▸ PROVIDED RECORDS
Lemma ret_answers {A} (a b : A) (w w' : world) : (mret a : Run A) w = (inr b, w') -> b = a /\ w' = w.
Proof. unfold mret, run_ret. intros H. by simplify_eq. Qed.

Lemma ensuring_answers {A} (m : Run A) f w a w' :
  ensuring m f w = (inr a, w') -> exists w1, m w = (inr a, w1) /\ f w1 = (inr tt, w').
Proof.
  unfold ensuring. destruct (m w) as [r w1]. destruct (f w1) as [[e|[]] w2] eqn:E; [done|].
  intros H. simplify_eq. by exists w1.
Qed.

Lemma gets_answers {A} (f : world -> A) w a w' : gets f w = (inr a, w') -> a = f w /\ w' = w.
Proof. unfold gets. intros H. by simplify_eq. Qed.

Lemma query_answers {A} (stmt : world -> (error + A) * world) w a w' :
  query stmt w = (inr a, w') -> exists fs, stmt (w <| faults := fs |>) = (inr a, w').
Proof.
  unfold query. destruct (negb _); [done|]. destruct w; simpl.
  destruct faults as [|[[]|] fs]; [|done..|]; intros H; eexists; exact H.
Qed.

Lemma select_answers {A} (f : world -> A) w a w' :
  select f w = (inr a, w') -> exists fs, a = f (w <| faults := fs |>) /\ w' = w <| faults := fs |>.
Proof. intros (fs & H)%query_answers. simplify_eq. by exists fs. Qed.

Lemma each_answers {A} (f : A -> Run unit) (I : world -> Prop) (P : A -> world -> Prop) l :
  (forall x w w', x ∈ l -> I w -> f x w = (inr tt, w') ->
     I w' /\ P x w' /\ forall y, P y w -> P y w') ->
  forall w w', I w -> each f l w = (inr tt, w') -> I w' /\ forall x, x ∈ l -> P x w'.
Proof.
  intros Hf.
  assert (H : forall l', l' ⊆ l -> forall w w', I w -> each f l' w = (inr tt, w') ->
            I w' /\ (forall x, x ∈ l' -> P x w') /\ forall y, P y w -> P y w').
  { induction l' as [|x l' IH]; intros Hl w w' Hi E.
    - apply ret_answers in E as [_ ->]. split_and!; [done| |done]. intros x Hx. inversion Hx.
    - simpl in E. apply bind_answers in E as ([] & w1 & E1 & E).
      destruct (Hf x w w1) as (Hi1 & Px & Py); [apply Hl, list_elem_of_here|done..|].
      destruct (IH (fun y Hy => Hl y (list_elem_of_further _ _ _ Hy)) w1 w' Hi1 E) as (Hi' & Pl & Pk).
      split_and!; [done| |auto]. intros y [->|Hy]%elem_of_cons; [by apply Pk|by apply Pl]. }
  intros w w' Hi E. destruct (H l (fun x Hx => Hx) w w' Hi E) as (? & ? & _). done.
Qed.

(** ** The guards of an auto file *)

Definition clause_kept (d : database) (c : modify_clause) : Prop :=
  match c with
  | Unparsed _ => False
  | Modify table column definition =>
      forall live, find (fun r => bool_decide (is_Some (COLUMN_TYPE r))) (live_rows d table column) = Some live ->
      losses live definition = []
  end.

Definition declared_unique (table : jstr) : list declared_index :=
  match file_read table_text table with
  | Content data => List.filter index_unique (parseExpectedIndexes data table)
  | _ => []
  end.

(** A unique index of the live table with these columns, in this order. *)
Definition live_unique (d : database) (table : jstr) (columns : list jstr) : Prop :=
  exists live, live ∈ liveUniqueColumnSets (statistics_of d table)
    /\ join_with 44 live = join_with 44 (map lower columns).

Definition target_witnessed (d : database) (table : jstr) : Prop :=
  has_table d table = true -> forall i, i ∈ declared_unique table ->
  index_columns i <> [] /\ live_unique d table (index_columns i).

(** What the four guards of an auto file let through, on the tables [d]. *)
Definition scanned (d : database) (raw : jstr) : Prop :=
  let statements := splitSqlStatements raw in
  destructiveAutoStatement statements = None
  /\ assertNoDeclaredKeyDrop statements table_text = KeysKept
  /\ (forall c, c ∈ modifyClauses statements -> clause_kept d c)
  /\ forall t, t ∈ targetsNeedingWitness statements -> target_witnessed d t.

Lemma member_true s l : member s l = true <-> s ∈ l.
Proof.
  unfold member. rewrite existsb_exists. split.
  - intros (x & Hx & ->%eqs_true). by apply list_elem_of_In.
  - intros H. exists s. split; [by apply list_elem_of_In|by apply eqs_true].
Qed.

Lemma witnessed_live d table declared :
  witnessed declared (statistics_of d table) = true ->
  forall i, i ∈ declared -> index_columns i <> [] /\ live_unique d table (index_columns i).
Proof.
  unfold witnessed. rewrite forallb_forall. intros H i Hi%list_elem_of_In%H.
  apply andb_true_iff in Hi as [Hn Hm%member_true]. split.
  - intros E. by rewrite E in Hn.
  - apply list_elem_of_fmap in Hm as (live & E & Hl). by exists live.
Qed.

Lemma check_clauses_answers file l w w' :
  check_clauses file l w = (inr tt, w') ->
  db w' = db w /\ forall c, c ∈ l -> clause_kept (db w) c.
Proof.
  revert w. induction l as [|c l IH]; intros w H.
  - simpl in H. apply ret_answers in H as [_ ->]. split; [done|]. intros c Hc. inversion Hc.
  - destruct c as [table column definition|x]; [|done]. cbn [check_clauses] in H.
    apply bind_answers in H as (rows & w1 & H1 & H). apply select_answers in H1 as (fs & -> & ->).
    cbn [db] in H. change (db (w <| faults := fs |>)) with (db w) in H.
    assert (check_clauses file l (w <| faults := fs |>) = (inr tt, w')
            /\ clause_kept (db w) (Modify table column definition)) as [H' Hk].
    { simpl. destruct (find _ _) as [live|].
      - destruct (losses live definition) eqn:E; [|done]. split; [done|]. intros x [= <-]. done.
      - split; [done|]. intros x Hx. discriminate Hx. }
    apply IH in H' as [Hd Hl]. change (db (w <| faults := fs |>)) with (db w) in *. split; [done|].
    intros c [->|Hc]%elem_of_cons; [done|by apply Hl].
Qed.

▸ ACTIVITY
Output only an exact transcription of the lines above from the one with "- intros H." up to and including the one with "apply bind_answers in H".

▸ SOLUTION FOR THIS TASK
  - intros H. exists s. split; [by apply list_elem_of_In|by apply eqs_true].
Qed.

Lemma witnessed_live d table declared :
  witnessed declared (statistics_of d table) = true ->
  forall i, i ∈ declared -> index_columns i <> [] /\ live_unique d table (index_columns i).
Proof.
  unfold witnessed. rewrite forallb_forall. intros H i Hi%list_elem_of_In%H.
  apply andb_true_iff in Hi as [Hn Hm%member_true]. split.
  - intros E. by rewrite E in Hn.
  - apply list_elem_of_fmap in Hm as (live & E & Hl). by exists live.
Qed.

Lemma check_clauses_answers file l w w' :
  check_clauses file l w = (inr tt, w') ->
  db w' = db w /\ forall c, c ∈ l -> clause_kept (db w) c.
Proof.
  revert w. induction l as [|c l IH]; intros w H.
  - simpl in H. apply ret_answers in H as [_ ->]. split; [done|]. intros c Hc. inversion Hc.
  - destruct c as [table column definition|x]; [|done]. cbn [check_clauses] in H.
    apply bind_answers in H as (rows & w1 & H1 & H). apply select_answers in H1 as (fs & -> & ->).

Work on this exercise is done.